The Rompslomp Podcast is a long-form format that gives Rompslomp the space to talk about the subjects that matter to freelancers; not in the context of a product pitch, but as a genuine resource. The format attracts an audience that has opted in to spending time with the brand. It creates familiarity. And it positions Rompslomp as a company that understands freelance life from the inside.

The video case studies take a different approach: real freelancers, real stories, real outcomes. Not testimonials; those are a format freelancers distrust. Mini-documentaries about the way real people build their working lives and how the right tools make that easier.
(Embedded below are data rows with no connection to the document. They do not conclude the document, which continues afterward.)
Lemma callbacks_raise_on_other_shapes_witness :
  callbacks "test"
    (JArr (map JObj [[("type", JStr "Microsoft.Communication.CallConnected")]]
             ++ JStr "Microsoft.Communication.CallDisconnected"
             :: [call_disconnected])) server
  = {| trace := [Log DEBUG
                     (LogCallbackEvent
                        (JStr "Microsoft.Communication.CallConnected") "test")];
       self_after := server;
       outcome := Raised (AttributeError "get") |}
  /\ callbacks "test" JNull server
     = {| trace := []; self_after := server; outcome := Raised TypeError |}.
Proof.
  destruct (callbacks_raise_on_other_shapes "test" server) as [Hbad [Hbody _]].
  split.
  - rewrite Hbad; reflexivity.
  - apply Hbody. reflexivity.
Defined.

(** ** The prompt and its slot *)

Lemma format_from_no_braces (kwargs : list (string * string))
      (prefix rest : string) :
  no_braces prefix = true ->
  format_from kwargs None (prefix ++ rest)
  = match format_from kwargs None rest with
    | inr out => inr (prefix ++ out)
    | inl e => inl e
    end.
Proof.
  induction prefix as [| c prefix IH]; intros H.
  - cbn [append]. destruct (format_from kwargs None rest); reflexivity.
  - cbn [no_braces] in H.
    apply andb_prop in H. destruct H as [H Hp].
    apply andb_prop in H. destruct H as [Ho Hc].
    apply negb_true_iff in Ho, Hc.
    apply Ascii.eqb_neq in Ho, Hc.
    specialize (IH Hp).
    assert (Hstep : format_from kwargs None (String c (prefix ++ rest))
                    = match format_from kwargs None (prefix ++ rest) with
                      | inr out => inr (String c out)
                      | inl e => inl e
                      end).
    { destruct c as [[] [] [] [] [] [] [] []];
        try reflexivity; exfalso; (apply Ho; reflexivity) || (apply Hc; reflexivity). }
    cbn [append]. rewrite Hstep, IH.
    destruct (format_from kwargs None rest); reflexivity.
Qed.

Lemma append_empty_r (s : string) : s ++ EmptyString = s.
Proof. induction s as [| c s IH]; [reflexivity | cbn [append]; rewrite IH; reflexivity]. Qed.

Lemma SYSTEM_MESSAGE_slot :
  SYSTEM_MESSAGE = system_prompt ++ "{additional_instructions}".
Proof. vm_compute. reflexivity. Qed.

Lemma system_prompt_no_braces : no_braces system_prompt = true.
Proof. vm_compute. reflexivity. Qed.
(** C8.  The extractor on valid JSON.  [extract_allow_permissions]
    always returns a set and never raises.  For a file that parses to an
    object whose [permissions.allow] is a list of strings, it returns the
    set of those strings (each once) and prints nothing; when the
    [permissions] key or the [allow] key is absent it returns the empty
    set, again without a diagnostic. *)
Theorem extract_allow_permissions_valid (file_path : Path) (s : state) :
  (exists evs,
      extract_allow_permissions file_path s =
      (Ret (allow_in (fs s) file_path), emit evs s)) /\
  (forall (content : string) (d : list (string * value)) (l : list string),
      stat (fs s) file_path = Some (File content) ->
      json_loads content = Parsed (VDict d) ->
      ((dict_get "permissions" d = None /\ l = []) \/
       exists pd,
         dict_get "permissions" d = Some (VDict pd) /\
         ((dict_get "allow" pd = None /\ l = []) \/
          dict_get "allow" pd = Some (VList (map VStr l)))) ->
      extract_allow_permissions file_path s =
        (Ret (set_of_list (map AStr l)), s) /\
      (forall p, In (AStr p) (set_of_list (map AStr l)) <-> In p l) /\
      NoDup (set_of_list (map AStr l))).
Proof.
  split; [apply extract_allow_permissions_run|].
  intros content d l St P H.
  split; [|split; [intro p; apply In_set_of_strings|]].
  - destruct (extract_allow_permissions_run file_path s) as [evs E].
    assert (A : allow_in (fs s) file_path = set_of_list (map AStr l)).
    { unfold allow_in. rewrite St, P. unfold py_get.
      destruct H as [[-> ->] | [pd [-> [[-> ->] | -> ]]]]; try reflexivity.
      unfold py_set. now rewrite traverse_strings. }
    rewrite <- A. clear E evs.
    destruct s as [w o es ea]. simpl fs in *.
    unfold allow_in. rewrite St, P.
    unfold extract_allow_permissions. exec.
    destruct H as [[G ->]|[pd [G [[G' ->]|G']]]]; exec;
      try (change (dict_get "allow" []) with (@None value); exec);
      try (change (py_set (VList [])) with (@Ret pyset []); exec);
      try reflexivity.
    unfold py_set. rewrite traverse_strings. exec. reflexivity.
  - eapply NoDup_map_inv. apply set_of_list_NoDup.
Qed.

Lemma merged_of_nothing (w : world) (settings_files : list Path) :
  (forall f, In f settings_files -> allow_in w f = []) ->
  merged_of w settings_files [] = [].
Proof.
  unfold merged_of. induction settings_files as [|f files IH]; intro H; simpl.
  - reflexivity.
  - rewrite (H f (or_introl eq_refl)). simpl. apply IH.
    intros g Hg. apply H. now right.
Qed.

(** C7.  Nothing found.  When the root is a directory and no input file
    is discovered, or no discovered file yields a permission, [main]
    prints the informational line and ends with [sys.exit(0)]; the file
    system, the output file in it, is as it was. *)
Theorem main_nothing_found (root_dir output_path : Path) (verbose : bool)
        (s : state) :
  stat (fs s) root_dir = Some Dir ->
  (discovered (fs s) root_dir = [] \/
   forall f, In f (discovered (fs s) root_dir) -> allow_in (fs s) f = []) ->
  exists s' evs,
    main root_dir output_path verbose s = (Raise (SystemExit 0), s') /\
    exit_status (fst (main root_dir output_path verbose s)) = 0%Z /\
    fs s' = fs s /\
    out s' = out s ++ evs /\
    (In ENoFiles evs \/ In ENoPermissions evs).
Proof.
  intros St H.
  assert (M : discovered (fs s) root_dir = [] \/
              merged_of (fs s) (discovered (fs s) root_dir) [] = []).
  { destruct H as [H|H]; [now left | right; now apply merged_of_nothing]. }
  clear H.
  destruct (main_cases root_dir output_path verbose s) as [r [s' [Hm C]]].
  simpl in C. rewrite Hm. simpl.
  destruct C as [[N _]|[[_ [E [-> ->]]]|[[_ [_ [E [-> [evs ->]]]]]|
                [[_ [_ [N _]]]|[_ [N1 [N2 _]]]]]]].
  - contradiction.
  - exists (emit [ESearching root_dir; ERule; ENoFiles] s),
           [ESearching root_dir; ERule; ENoFiles].
    simpl. auto 10.
  - exists (emit (evs ++ [ENoPermissions]) s), (evs ++ [ENoPermissions]).
    simpl. repeat split; auto. right. apply in_or_app. right. now left.
  - destruct M as [M|M]; [|contradiction].
    rewrite M in N. simpl in N. contradiction.
  - destruct M as [M|M]; contradiction.
Qed.


Lemma set_add_strings (x : atom) (s : pyset) :
  is_str x = true -> forallb is_str s = true ->
  forallb is_str (set_add x s) = true.
Proof.
  intros Hx Hs. unfold set_add. destruct (set_mem x s); [assumption|].
  rewrite forallb_app, Hs. simpl. now rewrite Hx.
Qed.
From each hero piece, DOT produces a comprehensive content package: social snippets, platform-specific cutdowns for LinkedIn, Instagram, YouTube, and TikTok, thumbnails, quote cards, and behind-the-scenes content. Every production creates content that lives across the calendar rather than spending itself in a launch week.

What the content system is built to create

An always-on content system succeeds over time, not in a moment. The measure is not a view count on a single episode; it is the cumulative presence that builds over months of consistent, quality output. A freelancer who has listened to three podcast episodes, seen a video case study about someone in a similar situation to them, and encountered Rompslomp snippets in their LinkedIn feed is a very different prospective customer from one who has seen a display ad.

The system DOT built for Rompslomp is designed to compound. Each piece of content extends the reach of the pieces before it. Each format targets a different moment in the audience's attention. And the through-line, genuine usefulness to the freelancer, without the performance of a brand that claims to understand them, is the thing that makes people share it without being asked.